L'image, cette excroissance

Par Mathieu Li-Goyette
Mal-aimée depuis son premier film (Boxing Helena, 1993), toujours incomprise depuis son retour derrière la caméra (Surveillance, 2007), Jennifer Lynch, fille prodigue de David, accumule les échecs injustes, les pieds de nez populaires et critiques. En évoluant dans l’ombre de son père, elle s’attire les comparaisons forcées, les coups de coude salauds et, à l’âge où d’autres se laissent emporter par le succès, force est d’admettre que sa plus grande percée demeure l’écriture du Diary of Laura Palmer, un produit dérivé édité entre la première et la deuxième saison de Twin Peaks, sorte de bonbon pour les fans qui goûtaient pour la première fois à son style probablement lynchien, mais certainement plus viscéral, brutal.

Or, c’est un euphémisme que de décrire le cinéma de Jennifer Lynch comme « brutal ». Violent, déjanté, tordu, pervers, son art a tout de celui de Sade, mais avec un sens aiguë pour la morale. Mère avant d’être cinéaste, sa maternité se transpose dans un cinéma qui aime voir le récit se dérouler sous les yeux d’un enfant, degré zéro de la moralité humaine, petit être dont le libre arbitre est encore une histoire d'expériences bénignes et de pureté. En ce sens, les deux derniers films de Jennifer Lynch se penchent sur les origines de la violence dans notre société.

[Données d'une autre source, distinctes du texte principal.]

Lemma handleApplyError_phase e a : flows (handleApplyError e a) = flows a /\ busy (phase (config (handleApplyError e a))) = false /\
  phase (config (handleApplyError e a)) <> ConfigPhaseApplied.
Proof.
  unfold handleApplyError. destruct e as [st msg k|msg]; [|done]. destruct (st =? 401)%Z; [done|]. destruct (negb (String.eqb k "")); [|done].
  cbn. unfold SetFieldError. destruct (String.eqb msg ""); [done|]. by destruct (List.find _ _).
Qed.

(** One wake of the flow that runs. *)
Lemma flow_wake a f w : flows a = [f] -> phase (config a) = flow_phase f ->
  let a' := run_flow parse print error_text decode_applied decode_error 0 w a in
  (flows a' = [f] /\ a' = set_flows [f] (fetches a) a /\ match f, w with FlowPolling dl, Woke now => (now <= dl)%Z | _, _ => True end) \/
  (flows a' = [] /\ busy (phase (config a')) = false /\
     (phase (config a') = ConfigPhaseApplied -> exists dl now, f = FlowPolling dl /\ w = Woke now /\ RestartPending (store a) = false /\ Status (store a) = StatusOpen)) \/
  (exists c url tok ans now, f = FlowPut c url tok /\ w = Replied ans now /\ (exists r, ApplyConfig ans = Ok r) /\ flows a' = [FlowRestart url tok] /\ phase (config a') = ConfigPhaseApplying) \/
  (exists url tok ans now, f = FlowRestart url tok /\ w = Replied ans now /\ RestartOrchestrator ans = None /\ flows a' = [FlowPolling (now + restartBudget)] /\
     phase (config a') = ConfigPhaseRestarting /\ RestartPending (store a') = true).
Proof.
  intros Hf Hp. cbn zeta. unfold run_flow. rewrite Hf. cbn [lookup list_lookup].
  destruct f as [c url tok|url tok|dl], w as [ans now|now]; cbn [flow_step]; unfold driveRestartPolling; try (left; rewrite ?Hf; split_and!; done).
  - destruct (ApplyConfig ans) as [r|e] eqn:Ea; cbn [fst snd].
    + right; right; left. exists c, url, tok, ans, now. cbn. rewrite Hf. by split_and!; eauto.
    + right; left. destruct (handleApplyError_phase e a) as (Ef & Eb & En). cbn. rewrite Ef, Hf. by split_and!.
  - destruct (RestartOrchestrator ans) as [msg|] eqn:Er; cbn [fst snd].
    + right; left. cbn. rewrite Hf. by split_and!.
    + right; right; right. exists url, tok, ans, now. cbn. rewrite Hf. by split_and!.
  - destruct (negb (RestartPending (store a))) eqn:Hr; cbn [andb].
    2: destruct (String.eqb (Status (store a)) StatusUnauthorized); [right; left; cbn; rewrite Hf; by split_and!|];
       destruct (Z.ltb_spec dl now); [right; left; cbn; rewrite Hf; by split_and!|left; cbn; rewrite Hf; by split_and!].
    destruct (String.eqb_spec (Status (store a)) StatusOpen) as [Ho|Ho].
    + right; left. unfold MobileApp.refreshConfig. apply negb_true_iff in Hr. destruct (client _ _ _ _); cbn; rewrite Hf; split_and!; try done; intros _; by exists dl, now.
    + destruct (String.eqb (Status (store a)) StatusUnauthorized); [right; left; cbn; rewrite Hf; by split_and!|].
      destruct (Z.ltb_spec dl now); [right; left; cbn; rewrite Hf; by split_and!|left; cbn; rewrite Hf; by split_and!].
Qed.
(** What the handler does with the bundle [root], when there is one. *)
Definition serves_bundle (types : string -> string) (nb : string) (root : option (string -> opened)) (method p : string) (resp : response) (names : list string) : Prop :=
  let clean := clean_name p in
  Forall valid_path names /\
  (rs_Code resp = 405%Z <-> root <> None /\ method <> "GET" /\ method <> "HEAD") /\ (rs_Code resp = 405%Z -> names = []) /\
  (forall fs data, root = Some fs -> (method = "GET" \/ method = "HEAD") -> fs clean = Contents data -> sent_as types method clean data resp) /\
  (forall fs, root = Some fs -> (method = "GET" \/ method = "HEAD") -> (forall data, fs clean <> Contents data) ->
     if String.eqb (Ext clean) "" || HasSuffix clean ".html"
     then match fs "index.html" with Contents data => sent_as types method "index.html" data resp | _ => rs_Code resp = 200%Z /\ rs_Body resp = nb end
     else rs_Code resp = 404%Z).

Lemma fs_handler_serves types nb method p fs : let '(resp, names) := fsSPAHandler types nb method p fs in
  serves_bundle types nb (Some fs) method p (withSecurityHeaders resp) names /\ plain_headers (rs_Headers resp).
Proof.
  pose proof (handler_spec types nb method p fs) as Hh. pose proof (serve_spec types nb method p fs) as Hs.
  destruct (fsSPAHandler types nb method p fs) as [resp names]. destruct Hh as (F1 & F2 & F3 & F4 & Hm). split; [|done]. unfold serves_bundle.
  cbn [rs_Code withSecurityHeaders]. split_and!; [done|naive_solver|done| |].
  - intros fs' data [= <-] Hg Hd. rewrite (Hm Hg) in Hs. destruct Hs as (_ & _ & _ & Hs & _). rewrite (Hs _ Hd). apply asset_sent.
  - intros fs' [= <-] Hg Hd. rewrite (Hm Hg) in Hs. destruct Hs as (_ & _ & _ & _ & Hs). rewrite (Hs Hd).
    destruct (_ || _); [|done]. destruct (fs "index.html"); try (by split). apply asset_sent.
Qed.

Lemma spa_handler_serves types nb dir disk embedded method p : let '(resp, names) := spaHandler types nb dir disk embedded method p in
  serves_bundle types nb (if String.eqb dir "" then embedded else Some (disk dir)) method p (withSecurityHeaders resp) names /\ plain_headers (rs_Headers resp).
Proof.
  unfold spaHandler. destruct (String.eqb dir ""); cbn [negb]; [destruct embedded as [fs|]|]; [apply fs_handler_serves| |apply fs_handler_serves].
  split; [|eexists; by left]. unfold serves_bundle. split_and!; try done; naive_solver.
Qed.

(** A path that no endpoint has goes to the web client when it is wired. *)
Lemma spa_gets_the_rest w p : w_spa w = true -> cleanPath p = p -> (forall h, (p, h) ∈ sv_mux (NewWithOptions w) -> p = "/") ->
  route (sv_mux (NewWithOptions w)) p = Served (WithSecurityHeaders SpaHandler).
Proof.
  intros Hw Hp Hno. unfold route, match_pattern. rewrite Hp, String.eqb_refl. cbn [negb].
  assert (List.find (fun ph => String.eqb ph.1 "/") (sv_mux (NewWithOptions w)) = Some ("/", WithSecurityHeaders SpaHandler)) as Hroot
    by (destruct w as [iss rv wa spa ? ? ? ? ? ? ? ? ?]; cbn in Hw; subst; by destruct iss, rv, wa).
  destruct (List.find (fun ph => String.eqb ph.1 p) _) as [[q h]|] eqn:Hf; [|by rewrite Hroot].
  pose proof Hf as Hf'. apply List.find_some in Hf' as [Hin Hq]. cbn in Hq. apply String.eqb_eq in Hq as ->. apply list_elem_of_In, Hno in Hin as ->. congruence.
Qed.

(** C36: The web client's pages come from its bundle only: with the web client enabled, the server answers every request for a clean path that no endpoint has; every name it opens is a relative path without empty, dot or dot-dot components; a file that is there is sent with 200, its own type and its bytes, for HEAD without a body; a missing one gives the start page (or the note that no client is bundled) when its name has no extension or ends in .html, and 404 otherwise; methods other than GET and HEAD are refused and open nothing; and every answer, the refusals included, carries the Content-Security-Policy, X-Content-Type-Options, Referrer-Policy and X-Frame-Options values of the source. *)
Theorem web_files_stay_in_the_bundle w types nb dir disk embedded method p :
  w_spa w = true -> cleanPath p = p -> (forall h, (p, h) ∈ sv_mux (NewWithOptions w) -> p = "/") ->
  exists resp names, servePage types nb w dir disk embedded method p = Some (resp, names) /\
    serves_bundle types nb (if String.eqb dir "" then embedded else Some (disk dir)) method p resp names /\
    has_security_headers resp.
Proof.
  intros Hw Hp Hno. unfold servePage. rewrite spa_gets_the_rest by done. cbn [page].
  pose proof (spa_handler_serves types nb dir disk embedded method p) as Hs. destruct (spaHandler types nb dir disk embedded method p) as [resp names].
  destruct Hs as [Hs Hh]. do 2 eexists. split; [reflexivity|]. split; [exact Hs|]. by apply hardened_answers.
Qed.

Definition demo_wiring : wiring := mkWiring true true true true true true 4 true "/w" 1 4 true 4.
Definition demo_bundle (name : string) : opened := if String.eqb name "index.html" then Contents "<html>" else if String.eqb name "a/b.js" then Contents "js" else NotExist.
(* ===== verification/UserCommand.v ===== *)
(** * Session controls (internal/wsserver/middleware.go, pumps.go)

    [handleUserCommand] with its two actions, the acknowledgement, the model a
    session uses and what the hello of a connection says about it.  The history
    store is any lawful one (History.v); its failure is an argument. *)

From S2P Require Import Prelude GoString Event Wire Session Hub Connection History Intent Models.

(** The parts of [middleware.Service] the controls use. *)
Record service (HS : Type) := mkService { mw_Provider : string; mw_Model : string; mw_History : option HS; mw_Pins : option ReferenceBuffer }.
Arguments mkService {HS}. Arguments mw_Provider {HS}. Arguments mw_Model {HS}. Arguments mw_History {HS}. Arguments mw_Pins {HS}.

Record controls (HS : Type) := mkControls { modelOverrides : gmap string string; mw : option (service HS) }.
Arguments mkControls {HS}. Arguments modelOverrides {HS}. Arguments mw {HS}.

Definition ProtocolVersion : Z := 1.

Section commands.
Context {HS : Type} `{HistoryStore HS}.

Definition server_model (s : controls HS) : string := from_option mw_Model "" (mw s).

Definition handleSetModel (sid : string) (p : UserCommandPayload) (s : controls HS) : controls HS * AckPayload :=
  let refuse code msg := (s, mkAck (uc_Action p) code msg "") in
  match mw s with
  | None => refuse "not_implemented" "model switching unsupported by this runtime"
  | Some m =>
      if String.eqb (mw_Provider m) "" || String.eqb (mw_Provider m) RuntimeMock then refuse "not_implemented" "model switching unsupported by this runtime"
      else if String.eqb (uc_Model p) "" then refuse "bad_envelope" "missing model"
      else if negb (IsKnownModel (mw_Provider m) (uc_Model p)) then
        refuse "bad_envelope" ("unknown model " +:+ uc_Model p +:+ " for provider " +:+ mw_Provider m)
      else (mkControls (<[sid := uc_Model p]> (modelOverrides s)) (mw s), mkAck (uc_Action p) "" "model selection updated" (uc_Model p))
  end.
Lemma net_step_ok n ev n' : net_ok n -> net_step n ev = Some n' -> net_ok n'.
Proof.
  intros Hok.
  destruct ev as [c|rep|id hello pd|id e pd|id|id ok|id ok|id|id| |id|id|d|sid id|o]; cbn [net_step].
  - destruct (_ && _) eqn:Hg; [|done]. intros [= <-].
    apply andb_prop in Hg as [[[[Hg1%bool_decide_eq_true Hg2%negb_true_iff]%andb_prop Hg3%bool_decide_eq_true]%andb_prop Hg4%Nat.eqb_eq]%andb_prop _]. by apply connect_ok.
  - destruct (q_register (nt_q n)) as [|id rest] eqn:Eq; [done|]. destruct (heap (nt_hub n) !! id) as [c|] eqn:Ec; [cbn|done].
    destruct (String.eqb_spec (EType rep) EventSessionReplaced); [|done]. intros [= <-]. by eapply take_register_ok.
  - destruct (nt_pumps n !! id) as [p|] eqn:Ep; [cbn|done]. destruct (heap (nt_hub n) !! id) as [c|] eqn:Ec; [cbn|done].
    destruct (pm_greeted p) eqn:Eg; [done|]. cbn. destruct (String.eqb_spec (EType hello) EventHello); [cbn|done]. intros [= <-]. by apply greet_ok.
  - destruct (heap (nt_hub n) !! id) as [c|] eqn:Ec; [cbn|done]. destruct (nt_pumps n !! id) as [p|] eqn:Ep.
    + destruct (pm_greeted p) eqn:Eg; [|done]. intros [= <-]. apply emit_ok; [done|done|]. intros p'. rewrite Ep. by intros [= <-].
    + intros [= <-]. apply emit_ok; [done|done|]. by rewrite Ep.
  - destruct (nt_pumps n !! id) as [p|] eqn:Ep; [cbn|done]. destruct (heap (nt_hub n) !! id) as [c|] eqn:Ec; [cbn|done].
    destruct (pm_greeted p) eqn:Eg; [cbn|done]. destruct (reading p); [|done]. intros [= <-]. by apply read_end_ok.
  - destruct (nt_pumps n !! id) as [p|] eqn:Ep; [cbn|done]. destruct (heap (nt_hub n) !! id) as [c|] eqn:Ec; [cbn|done].
    destruct (pm_greeted p) eqn:Eg; [cbn|done]. destruct (writing p) eqn:Ew; [|done]. destruct (Send c) as [|e q] eqn:Eq; [done|]. intros [= <-].
    destruct ok; [apply (write_ok n _ id p c (with_send c q) [WText e] true)|apply (write_ok n _ id p c (with_send c q) [] false)]; try done.
    + exists [e]. rewrite Eq. split_and!; [done|by left|done].
    + cbn. intros i. apply same_decide. by rewrite <-(pump_id p true).
    + apply (frame_wire (mkNet _ _ _ _ _ _ _)).
    + exists [e]. rewrite Eq. split_and!; [done|by right|done].
    + cbn. intros i. apply insert_decide.
    + intros i. apply (no_frame_wire n).
  - destruct (nt_pumps n !! id) as [p|] eqn:Ep; [cbn|done]. destruct (ok_pump n Hok id) as [c Ec]; [by rewrite Ep|].
    destruct (pm_greeted p) eqn:Eg; [cbn|done]. destruct (writing p) eqn:Ew; [|done]. intros [= <-].
    destruct ok; [apply (write_ok n _ id p c c [WPing] true)|apply (write_ok n _ id p c c [] false)]; try done.
    + exists []. split_and!; [done|by left|done].
    + by apply set_client_id.
    + cbn. intros i. apply same_decide. by rewrite <-(pump_id p true).
    + apply frame_wire.
    + exists []. split_and!; [done|by left|done].
    + by apply set_client_id.
    + cbn. intros i. apply insert_decide.
    + intros i. apply (no_frame_wire n).
  - destruct (nt_pumps n !! id) as [p|] eqn:Ep; [cbn|done]. destruct (heap (nt_hub n) !! id) as [c|] eqn:Ec; [cbn|done].
    destruct (pm_greeted p) eqn:Eg; [cbn|done]. destruct (writing p) eqn:Ew; [cbn|done]. destruct (closed c); [|done]. intros [= <-].
    apply (write_ok n _ id p c c [WClose] false); try done.
    + exists []. split_and!; [done|by left|done].
    + by apply set_client_id.
    + cbn. intros i. apply insert_decide.
    + apply frame_wire.
  - destruct (nt_pumps n !! id) as [p|] eqn:Ep; [cbn|done]. destruct (pm_greeted p) eqn:Eg; [cbn|done]. destruct (_ && _); [|done].
    intros [= <-]. by apply teardown_ok.
  - destruct (q_unregister (nt_q n)) as [|id rest] eqn:Eq; [done|]. intros [= <-]. by apply take_unregister_ok.
  - destruct (q_leaving (nt_q n) !! id) as [[sid|sid]|]; try done. intros [= <-]. destruct Hok as [? ? ? ? ? ? Hdm ?]. split; try done. cbn.
    intros r. destruct (nt_daemons n) as [r0|]; [|done]. intros [= <-]. exact (proj1 (stop_targets_spec (ListDaemons r0 sid) r0 (Hdm r0 eq_refl))).
  - destruct (q_leaving (nt_q n) !! id) as [[sid|sid]|]; try done. intros [= <-]. destruct Hok as [? ? ? ? ? ? ? Hl]. split; try done. cbn.
    intros g. destruct (nt_lsp n) as [g0|]; [|done]. intros [= <-]. by apply StopAll_inv, Hl.
  - destruct (nt_daemons n) as [r|] eqn:Er; [cbn|done]. case_bool_decide as Hd; [|done]. intros [= <-]. destruct Hok as [? ? ? ? ? ? Hdm ?]. split; try done.
    cbn. intros r' [= <-]. by apply Register_wf, Hd; apply Hdm.
  - destruct (nt_daemons n) as [r|] eqn:Er; [cbn|done]. intros [= <-]. destruct Hok as [? ? ? ? ? ? Hdm ?]. split; try done. cbn. intros r' [= <-]. by apply Stop_wf, Hdm.
  - destruct (nt_lsp n) as [g|] eqn:Eg; [cbn|done]. intros [= <-]. destruct Hok as [? ? ? ? ? ? ? Hl]. split; try done. cbn. intros g' [= <-]. by apply reg_step_inv, Hl.
Qed.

Dans Boxing Helena, la violence naissait d’un trouble obsessionnel compulsif à l’égard d’un corps féminin parfait, une Hélène mi-divine, mi-humaine. Dans Surveillance, deux tueurs prennent plaisir à faire de la fiction, à jouer les Mulder et Scully dans un X-Files chassant le redneck au lieu des Ovnis et où la volonté de puissance des personnages suit le désir de se calquer sur la culture des images. Ici, dans Chained, on retombe sur terre dans une histoire incestueuse alors que Bob (Vincent D’Onofrio) est un chauffeur de taxi enlevant une mère et son fils. Tuant la femme, il soumet ensuite son garçon à un esclavage tordu des années durant dans une maison isolée d’un coin perdu de l’Amérique.

La violence de Bob lui a été inculquée par un père qui le força à faire l’amour à sa mère. Atteint de graves problèmes de comportement, le tueur est avant tout un détraqué presque émouvant qui ne perçoit les femmes – sa mère y comprise – que comme des objets sexuels. N’ayant jamais eu l’attention d’un amour maternel, la bonté lui fait défaut et c’est cette vision machiste du monde qu’il tentera de transmettre à son héritier renommé Rabbit (son second baptême vise à lui prélever de force ce qu’il avait acquis d’humanité lors des neuf premières années de sa vie). Fils chéri d’une famille sans torts, Rabbit ne grandira pourtant pas dans les traces de son geôlier et refusera, des années plus tard, à se faire le meurtrier de jeunes femmes qu’on le forcera à violer et à assassiner. L'adolescent demeuré enfant résistera à la sauvagerie, s’accrochera à un bon sens que lui avait inculqué sa mère.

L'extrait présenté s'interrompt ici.